__Work to complete__
Although the data below holds other lines too, output only those from the line with "(c : M A) (f : A" up to and including the line with "kernel := kernel", exactly as they appear.

__Collected data__
* * * * * * * * *
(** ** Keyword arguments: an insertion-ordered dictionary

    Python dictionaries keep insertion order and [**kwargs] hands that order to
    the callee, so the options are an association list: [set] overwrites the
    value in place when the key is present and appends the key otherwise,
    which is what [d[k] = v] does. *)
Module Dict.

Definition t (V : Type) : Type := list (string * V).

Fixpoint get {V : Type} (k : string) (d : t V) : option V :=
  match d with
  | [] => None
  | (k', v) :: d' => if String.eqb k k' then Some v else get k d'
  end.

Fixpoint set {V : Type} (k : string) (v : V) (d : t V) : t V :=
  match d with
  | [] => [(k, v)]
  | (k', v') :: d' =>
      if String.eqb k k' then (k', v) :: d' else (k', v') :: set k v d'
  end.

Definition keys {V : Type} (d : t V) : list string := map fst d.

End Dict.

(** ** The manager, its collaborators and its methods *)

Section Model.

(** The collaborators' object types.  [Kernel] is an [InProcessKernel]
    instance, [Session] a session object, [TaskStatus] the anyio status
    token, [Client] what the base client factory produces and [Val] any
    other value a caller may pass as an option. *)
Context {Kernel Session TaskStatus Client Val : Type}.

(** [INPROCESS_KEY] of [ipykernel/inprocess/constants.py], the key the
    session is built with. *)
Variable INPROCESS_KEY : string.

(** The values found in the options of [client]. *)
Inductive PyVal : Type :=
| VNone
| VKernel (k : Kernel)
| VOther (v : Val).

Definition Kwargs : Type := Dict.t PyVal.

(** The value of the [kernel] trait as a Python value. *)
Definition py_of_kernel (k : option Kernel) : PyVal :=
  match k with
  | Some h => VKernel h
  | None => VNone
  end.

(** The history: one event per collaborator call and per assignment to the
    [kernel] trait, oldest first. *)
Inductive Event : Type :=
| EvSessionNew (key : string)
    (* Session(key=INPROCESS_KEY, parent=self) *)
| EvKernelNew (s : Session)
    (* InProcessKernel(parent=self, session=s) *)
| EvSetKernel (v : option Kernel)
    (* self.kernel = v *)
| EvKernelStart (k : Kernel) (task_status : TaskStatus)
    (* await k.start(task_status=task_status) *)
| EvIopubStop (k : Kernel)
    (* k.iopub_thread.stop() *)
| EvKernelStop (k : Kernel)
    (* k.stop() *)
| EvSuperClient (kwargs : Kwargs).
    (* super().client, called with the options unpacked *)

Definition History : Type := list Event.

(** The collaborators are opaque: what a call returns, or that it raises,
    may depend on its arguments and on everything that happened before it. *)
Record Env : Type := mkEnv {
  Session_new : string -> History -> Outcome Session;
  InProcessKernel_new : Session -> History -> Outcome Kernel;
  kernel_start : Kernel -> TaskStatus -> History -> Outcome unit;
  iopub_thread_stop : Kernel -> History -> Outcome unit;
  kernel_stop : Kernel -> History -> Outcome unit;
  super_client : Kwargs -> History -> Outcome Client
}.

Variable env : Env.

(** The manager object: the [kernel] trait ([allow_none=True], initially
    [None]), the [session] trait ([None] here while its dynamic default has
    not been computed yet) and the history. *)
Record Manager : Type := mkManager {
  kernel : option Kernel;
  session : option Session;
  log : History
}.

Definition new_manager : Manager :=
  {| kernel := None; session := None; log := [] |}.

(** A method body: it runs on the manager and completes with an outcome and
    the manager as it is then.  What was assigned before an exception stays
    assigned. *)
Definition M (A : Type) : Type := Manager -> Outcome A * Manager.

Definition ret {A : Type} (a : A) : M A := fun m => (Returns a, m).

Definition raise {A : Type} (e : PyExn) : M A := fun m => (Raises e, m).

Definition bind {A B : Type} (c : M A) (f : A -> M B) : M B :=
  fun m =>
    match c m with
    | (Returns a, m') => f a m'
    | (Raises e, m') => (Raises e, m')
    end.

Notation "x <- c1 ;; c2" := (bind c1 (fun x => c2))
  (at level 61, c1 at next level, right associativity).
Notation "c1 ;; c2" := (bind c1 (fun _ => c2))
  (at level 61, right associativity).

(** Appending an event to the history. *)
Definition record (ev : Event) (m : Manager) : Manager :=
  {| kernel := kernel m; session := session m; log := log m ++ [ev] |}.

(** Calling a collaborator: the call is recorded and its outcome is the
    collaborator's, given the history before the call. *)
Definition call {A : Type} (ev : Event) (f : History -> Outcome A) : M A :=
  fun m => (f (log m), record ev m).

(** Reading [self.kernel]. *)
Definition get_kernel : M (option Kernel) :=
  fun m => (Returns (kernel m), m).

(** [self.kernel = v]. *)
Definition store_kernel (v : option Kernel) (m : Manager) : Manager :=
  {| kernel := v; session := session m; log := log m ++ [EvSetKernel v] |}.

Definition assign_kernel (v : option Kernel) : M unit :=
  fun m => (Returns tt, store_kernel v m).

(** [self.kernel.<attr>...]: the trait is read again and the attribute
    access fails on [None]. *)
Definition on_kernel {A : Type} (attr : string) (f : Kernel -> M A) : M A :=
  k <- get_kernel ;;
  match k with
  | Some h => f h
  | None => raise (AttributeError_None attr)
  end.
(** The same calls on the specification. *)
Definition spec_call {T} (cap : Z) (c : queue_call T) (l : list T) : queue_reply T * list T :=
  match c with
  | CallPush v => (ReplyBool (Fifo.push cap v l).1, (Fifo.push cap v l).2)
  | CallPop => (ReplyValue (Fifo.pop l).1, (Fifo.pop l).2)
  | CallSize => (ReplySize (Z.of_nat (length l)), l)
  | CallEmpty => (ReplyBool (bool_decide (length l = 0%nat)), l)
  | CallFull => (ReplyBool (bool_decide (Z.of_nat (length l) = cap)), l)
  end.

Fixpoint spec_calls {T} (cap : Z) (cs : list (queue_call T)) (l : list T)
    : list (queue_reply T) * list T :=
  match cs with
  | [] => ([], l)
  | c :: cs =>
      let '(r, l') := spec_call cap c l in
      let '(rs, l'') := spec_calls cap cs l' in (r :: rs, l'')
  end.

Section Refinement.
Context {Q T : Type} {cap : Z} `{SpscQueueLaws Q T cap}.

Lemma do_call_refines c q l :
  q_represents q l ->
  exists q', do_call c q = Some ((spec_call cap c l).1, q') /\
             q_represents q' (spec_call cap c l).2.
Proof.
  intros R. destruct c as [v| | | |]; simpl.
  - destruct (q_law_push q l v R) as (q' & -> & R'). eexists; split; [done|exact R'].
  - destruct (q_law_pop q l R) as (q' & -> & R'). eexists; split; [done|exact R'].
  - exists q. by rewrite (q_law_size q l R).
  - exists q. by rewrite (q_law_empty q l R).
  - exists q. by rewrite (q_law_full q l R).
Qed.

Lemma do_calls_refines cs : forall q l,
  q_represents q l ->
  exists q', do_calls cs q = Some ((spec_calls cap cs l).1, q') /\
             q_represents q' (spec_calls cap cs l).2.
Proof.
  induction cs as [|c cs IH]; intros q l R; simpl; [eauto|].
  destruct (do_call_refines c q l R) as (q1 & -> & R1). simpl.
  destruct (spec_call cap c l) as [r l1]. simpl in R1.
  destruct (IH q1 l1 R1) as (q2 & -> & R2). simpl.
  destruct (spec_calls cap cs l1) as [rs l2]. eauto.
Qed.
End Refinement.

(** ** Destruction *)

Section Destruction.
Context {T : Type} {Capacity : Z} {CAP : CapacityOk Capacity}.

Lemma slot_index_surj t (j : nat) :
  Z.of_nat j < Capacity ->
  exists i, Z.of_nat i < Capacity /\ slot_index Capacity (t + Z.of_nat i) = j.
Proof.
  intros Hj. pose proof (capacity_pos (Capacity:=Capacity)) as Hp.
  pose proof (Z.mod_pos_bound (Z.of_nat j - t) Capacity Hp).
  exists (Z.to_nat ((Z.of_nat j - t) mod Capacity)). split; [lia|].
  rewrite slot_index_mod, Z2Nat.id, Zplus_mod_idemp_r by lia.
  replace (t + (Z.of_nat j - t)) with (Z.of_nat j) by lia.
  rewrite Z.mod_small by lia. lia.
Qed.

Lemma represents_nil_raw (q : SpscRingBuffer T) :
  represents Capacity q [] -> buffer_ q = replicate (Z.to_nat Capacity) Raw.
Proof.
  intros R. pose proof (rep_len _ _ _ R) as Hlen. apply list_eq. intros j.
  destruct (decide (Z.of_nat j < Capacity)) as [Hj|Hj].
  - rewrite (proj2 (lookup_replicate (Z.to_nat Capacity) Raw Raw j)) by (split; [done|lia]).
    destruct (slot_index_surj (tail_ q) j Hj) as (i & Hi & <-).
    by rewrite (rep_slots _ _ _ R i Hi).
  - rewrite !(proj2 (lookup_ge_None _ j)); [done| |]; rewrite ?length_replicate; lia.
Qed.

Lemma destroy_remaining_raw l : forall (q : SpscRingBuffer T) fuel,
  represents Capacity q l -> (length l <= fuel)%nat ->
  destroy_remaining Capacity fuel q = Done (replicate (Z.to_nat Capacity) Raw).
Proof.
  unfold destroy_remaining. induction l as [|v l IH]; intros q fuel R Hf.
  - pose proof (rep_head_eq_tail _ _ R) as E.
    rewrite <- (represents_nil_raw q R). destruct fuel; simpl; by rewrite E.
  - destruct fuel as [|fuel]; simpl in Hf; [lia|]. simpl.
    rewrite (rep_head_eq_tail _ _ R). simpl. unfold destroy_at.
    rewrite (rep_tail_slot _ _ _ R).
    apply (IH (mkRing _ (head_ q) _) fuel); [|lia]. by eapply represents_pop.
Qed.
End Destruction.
* * * * * * * * *
__Final answer__
Definition bind {A B : Type} (c : M A) (f : A -> M B) : M B :=
  fun m =>
    match c m with
    | (Returns a, m') => f a m'
    | (Raises e, m') => (Raises e, m')
    end.

Notation "x <- c1 ;; c2" := (bind c1 (fun x => c2))
  (at level 61, c1 at next level, right associativity).
Notation "c1 ;; c2" := (bind c1 (fun _ => c2))
  (at level 61, right associativity).

(** Appending an event to the history. *)
Definition record (ev : Event) (m : Manager) : Manager :=
  {| kernel := kernel m; session := session m; log := log m ++ [ev] |}.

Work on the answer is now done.